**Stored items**
<<<<
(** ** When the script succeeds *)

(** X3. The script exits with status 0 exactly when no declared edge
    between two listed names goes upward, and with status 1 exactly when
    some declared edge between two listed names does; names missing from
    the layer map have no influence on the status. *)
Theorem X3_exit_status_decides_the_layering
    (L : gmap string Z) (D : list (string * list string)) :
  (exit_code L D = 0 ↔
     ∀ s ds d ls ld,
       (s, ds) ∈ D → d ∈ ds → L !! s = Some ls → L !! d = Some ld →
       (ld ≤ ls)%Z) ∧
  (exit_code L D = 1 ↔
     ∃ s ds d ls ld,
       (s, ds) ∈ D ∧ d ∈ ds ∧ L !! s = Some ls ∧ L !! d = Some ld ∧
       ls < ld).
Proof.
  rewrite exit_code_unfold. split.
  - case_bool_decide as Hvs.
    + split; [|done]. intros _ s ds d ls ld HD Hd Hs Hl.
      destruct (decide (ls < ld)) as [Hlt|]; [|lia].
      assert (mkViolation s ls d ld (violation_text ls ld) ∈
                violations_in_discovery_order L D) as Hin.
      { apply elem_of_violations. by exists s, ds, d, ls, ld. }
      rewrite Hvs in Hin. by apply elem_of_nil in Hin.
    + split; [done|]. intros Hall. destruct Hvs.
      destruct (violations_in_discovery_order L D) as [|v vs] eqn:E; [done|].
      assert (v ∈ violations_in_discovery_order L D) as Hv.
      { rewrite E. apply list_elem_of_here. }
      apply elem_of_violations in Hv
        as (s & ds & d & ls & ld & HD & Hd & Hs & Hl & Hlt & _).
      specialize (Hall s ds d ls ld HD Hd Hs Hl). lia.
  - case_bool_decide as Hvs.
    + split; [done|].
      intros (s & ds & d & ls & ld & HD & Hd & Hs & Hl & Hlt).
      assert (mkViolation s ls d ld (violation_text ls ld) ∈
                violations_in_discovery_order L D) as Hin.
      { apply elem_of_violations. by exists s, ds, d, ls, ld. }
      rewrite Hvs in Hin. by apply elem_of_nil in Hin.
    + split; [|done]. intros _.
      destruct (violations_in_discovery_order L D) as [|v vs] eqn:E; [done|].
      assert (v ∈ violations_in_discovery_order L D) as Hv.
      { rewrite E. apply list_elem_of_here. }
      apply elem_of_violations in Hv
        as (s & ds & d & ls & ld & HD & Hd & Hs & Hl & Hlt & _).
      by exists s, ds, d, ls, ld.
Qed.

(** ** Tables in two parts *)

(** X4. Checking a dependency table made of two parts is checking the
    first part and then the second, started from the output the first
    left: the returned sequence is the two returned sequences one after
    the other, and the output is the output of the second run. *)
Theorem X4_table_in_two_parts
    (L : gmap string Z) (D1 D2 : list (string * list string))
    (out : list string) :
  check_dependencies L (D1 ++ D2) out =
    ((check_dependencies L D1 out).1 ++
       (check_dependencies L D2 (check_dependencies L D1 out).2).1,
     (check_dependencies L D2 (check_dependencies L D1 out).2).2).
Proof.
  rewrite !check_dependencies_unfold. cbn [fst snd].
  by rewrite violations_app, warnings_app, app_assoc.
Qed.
>>>>
<<<<
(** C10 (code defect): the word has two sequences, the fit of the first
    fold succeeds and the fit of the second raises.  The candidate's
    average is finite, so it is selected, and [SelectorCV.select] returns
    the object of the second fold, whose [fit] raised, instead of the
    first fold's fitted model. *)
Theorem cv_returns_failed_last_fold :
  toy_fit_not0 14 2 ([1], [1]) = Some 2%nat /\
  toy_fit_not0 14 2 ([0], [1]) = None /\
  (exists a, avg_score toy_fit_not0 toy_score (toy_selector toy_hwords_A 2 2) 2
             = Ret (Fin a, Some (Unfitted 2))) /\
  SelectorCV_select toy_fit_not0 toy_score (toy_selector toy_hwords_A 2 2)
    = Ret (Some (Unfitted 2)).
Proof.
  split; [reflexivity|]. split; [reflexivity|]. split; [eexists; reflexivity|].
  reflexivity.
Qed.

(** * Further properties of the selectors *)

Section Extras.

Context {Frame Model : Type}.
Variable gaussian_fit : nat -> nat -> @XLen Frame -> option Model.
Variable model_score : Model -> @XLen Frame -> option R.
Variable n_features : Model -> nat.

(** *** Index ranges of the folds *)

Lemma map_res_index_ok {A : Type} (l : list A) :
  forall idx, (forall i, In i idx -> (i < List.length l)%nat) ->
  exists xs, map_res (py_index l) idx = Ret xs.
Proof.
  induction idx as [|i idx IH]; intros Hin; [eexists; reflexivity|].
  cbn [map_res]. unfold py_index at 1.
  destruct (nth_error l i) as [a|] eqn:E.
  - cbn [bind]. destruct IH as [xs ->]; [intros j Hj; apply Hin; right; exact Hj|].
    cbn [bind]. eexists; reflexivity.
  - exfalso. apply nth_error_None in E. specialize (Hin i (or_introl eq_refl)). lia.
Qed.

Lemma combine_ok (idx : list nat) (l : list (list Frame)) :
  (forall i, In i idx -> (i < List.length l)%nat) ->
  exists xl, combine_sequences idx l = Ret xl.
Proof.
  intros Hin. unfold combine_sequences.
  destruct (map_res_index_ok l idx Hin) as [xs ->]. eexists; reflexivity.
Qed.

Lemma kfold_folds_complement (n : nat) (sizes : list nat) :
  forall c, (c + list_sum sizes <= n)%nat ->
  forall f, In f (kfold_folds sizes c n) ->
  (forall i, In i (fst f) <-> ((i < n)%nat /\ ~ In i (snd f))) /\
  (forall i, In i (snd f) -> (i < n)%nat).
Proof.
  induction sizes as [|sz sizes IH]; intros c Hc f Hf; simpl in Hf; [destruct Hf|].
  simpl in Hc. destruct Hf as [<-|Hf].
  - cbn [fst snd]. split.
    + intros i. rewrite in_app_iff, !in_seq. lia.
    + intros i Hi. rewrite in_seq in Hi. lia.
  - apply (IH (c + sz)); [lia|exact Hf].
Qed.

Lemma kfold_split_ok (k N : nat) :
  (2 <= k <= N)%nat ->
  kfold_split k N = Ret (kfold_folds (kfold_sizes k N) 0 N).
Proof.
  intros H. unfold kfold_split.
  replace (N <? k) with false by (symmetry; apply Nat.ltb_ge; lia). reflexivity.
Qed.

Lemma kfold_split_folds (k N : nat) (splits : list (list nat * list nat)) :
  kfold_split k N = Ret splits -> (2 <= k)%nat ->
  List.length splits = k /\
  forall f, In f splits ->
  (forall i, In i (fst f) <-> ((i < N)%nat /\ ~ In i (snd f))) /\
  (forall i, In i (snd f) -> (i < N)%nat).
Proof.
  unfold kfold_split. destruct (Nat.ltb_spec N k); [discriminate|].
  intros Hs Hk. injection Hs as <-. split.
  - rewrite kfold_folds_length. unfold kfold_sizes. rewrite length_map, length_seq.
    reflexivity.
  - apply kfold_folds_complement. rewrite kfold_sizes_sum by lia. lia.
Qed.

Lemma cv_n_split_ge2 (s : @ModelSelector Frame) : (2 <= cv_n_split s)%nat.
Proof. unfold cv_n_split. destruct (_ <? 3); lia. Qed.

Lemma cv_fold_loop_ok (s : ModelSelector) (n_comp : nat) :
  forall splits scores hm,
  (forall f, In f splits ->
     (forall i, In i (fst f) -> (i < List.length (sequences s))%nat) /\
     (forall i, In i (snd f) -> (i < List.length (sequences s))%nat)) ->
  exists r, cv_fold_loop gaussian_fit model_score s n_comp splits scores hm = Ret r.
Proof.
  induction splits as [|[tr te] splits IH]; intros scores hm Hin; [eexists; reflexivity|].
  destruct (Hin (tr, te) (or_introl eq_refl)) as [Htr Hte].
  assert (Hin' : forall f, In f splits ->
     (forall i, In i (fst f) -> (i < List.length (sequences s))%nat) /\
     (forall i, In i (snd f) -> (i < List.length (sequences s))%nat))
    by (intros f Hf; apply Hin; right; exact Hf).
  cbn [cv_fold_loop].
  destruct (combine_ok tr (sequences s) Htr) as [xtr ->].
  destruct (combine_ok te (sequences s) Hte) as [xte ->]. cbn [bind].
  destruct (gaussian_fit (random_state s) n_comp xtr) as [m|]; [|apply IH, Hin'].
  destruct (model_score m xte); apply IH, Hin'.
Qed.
>>>>
<<<<
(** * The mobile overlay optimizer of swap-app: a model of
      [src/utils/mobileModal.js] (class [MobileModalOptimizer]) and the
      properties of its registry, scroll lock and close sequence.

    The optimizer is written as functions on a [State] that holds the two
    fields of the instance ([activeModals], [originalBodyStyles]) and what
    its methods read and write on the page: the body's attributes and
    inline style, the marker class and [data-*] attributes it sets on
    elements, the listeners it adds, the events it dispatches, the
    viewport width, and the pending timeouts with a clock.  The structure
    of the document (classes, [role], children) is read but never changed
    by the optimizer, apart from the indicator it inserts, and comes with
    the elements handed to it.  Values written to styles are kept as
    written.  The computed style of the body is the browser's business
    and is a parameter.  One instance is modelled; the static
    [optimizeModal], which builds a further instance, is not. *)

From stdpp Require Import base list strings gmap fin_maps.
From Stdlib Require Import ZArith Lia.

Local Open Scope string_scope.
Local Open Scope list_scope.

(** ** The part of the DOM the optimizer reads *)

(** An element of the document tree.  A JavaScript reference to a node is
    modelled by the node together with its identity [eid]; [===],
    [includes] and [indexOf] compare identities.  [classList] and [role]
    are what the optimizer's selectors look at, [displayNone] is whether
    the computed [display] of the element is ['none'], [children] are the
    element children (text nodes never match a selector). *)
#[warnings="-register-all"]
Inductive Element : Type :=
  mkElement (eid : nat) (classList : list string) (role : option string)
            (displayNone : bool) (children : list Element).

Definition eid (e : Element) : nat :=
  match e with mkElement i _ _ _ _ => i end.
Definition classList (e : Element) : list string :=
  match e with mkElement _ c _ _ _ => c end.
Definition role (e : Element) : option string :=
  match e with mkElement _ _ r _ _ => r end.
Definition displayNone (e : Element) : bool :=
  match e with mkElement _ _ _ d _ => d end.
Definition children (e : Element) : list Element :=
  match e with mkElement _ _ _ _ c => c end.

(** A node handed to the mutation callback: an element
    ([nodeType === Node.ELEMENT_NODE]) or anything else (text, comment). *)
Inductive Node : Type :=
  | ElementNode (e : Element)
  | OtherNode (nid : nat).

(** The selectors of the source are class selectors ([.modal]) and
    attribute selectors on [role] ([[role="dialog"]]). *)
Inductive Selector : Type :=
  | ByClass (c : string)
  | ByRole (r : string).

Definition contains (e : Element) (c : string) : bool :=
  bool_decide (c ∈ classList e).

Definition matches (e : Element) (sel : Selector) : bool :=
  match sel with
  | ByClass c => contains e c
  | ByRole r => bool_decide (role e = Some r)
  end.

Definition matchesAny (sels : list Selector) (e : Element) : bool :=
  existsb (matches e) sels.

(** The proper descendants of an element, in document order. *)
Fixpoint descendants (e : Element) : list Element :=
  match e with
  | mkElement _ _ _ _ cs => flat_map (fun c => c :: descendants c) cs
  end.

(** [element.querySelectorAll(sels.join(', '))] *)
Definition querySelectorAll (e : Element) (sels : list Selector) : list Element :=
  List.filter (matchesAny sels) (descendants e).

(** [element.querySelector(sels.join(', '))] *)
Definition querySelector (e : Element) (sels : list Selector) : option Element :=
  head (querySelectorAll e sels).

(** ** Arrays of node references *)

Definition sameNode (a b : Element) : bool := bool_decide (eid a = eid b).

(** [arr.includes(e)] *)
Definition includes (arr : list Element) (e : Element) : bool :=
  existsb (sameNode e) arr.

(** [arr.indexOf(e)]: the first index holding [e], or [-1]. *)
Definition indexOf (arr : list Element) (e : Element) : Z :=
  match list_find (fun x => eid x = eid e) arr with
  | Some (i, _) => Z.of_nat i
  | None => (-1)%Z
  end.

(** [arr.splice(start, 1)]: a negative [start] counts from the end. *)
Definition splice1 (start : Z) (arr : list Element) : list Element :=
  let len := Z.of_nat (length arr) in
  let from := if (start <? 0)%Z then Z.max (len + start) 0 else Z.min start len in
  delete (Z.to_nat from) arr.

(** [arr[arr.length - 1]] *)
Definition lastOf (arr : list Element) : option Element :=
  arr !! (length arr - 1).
>>>>
**Instructions for the task**
When the line with "(i, _) => Z.of_nat i" is reached in the data above, start copying there, and copy each line exactly until the line with "(** [arr[arr.length - 1]] *)" has been copied; copy nothing else.

**Your solution**
  | Some (i, _) => Z.of_nat i
  | None => (-1)%Z
  end.

(** [arr.splice(start, 1)]: a negative [start] counts from the end. *)
Definition splice1 (start : Z) (arr : list Element) : list Element :=
  let len := Z.of_nat (length arr) in
  let from := if (start <? 0)%Z then Z.max (len + start) 0 else Z.min start len in
  delete (Z.to_nat from) arr.

(** [arr[arr.length - 1]] *)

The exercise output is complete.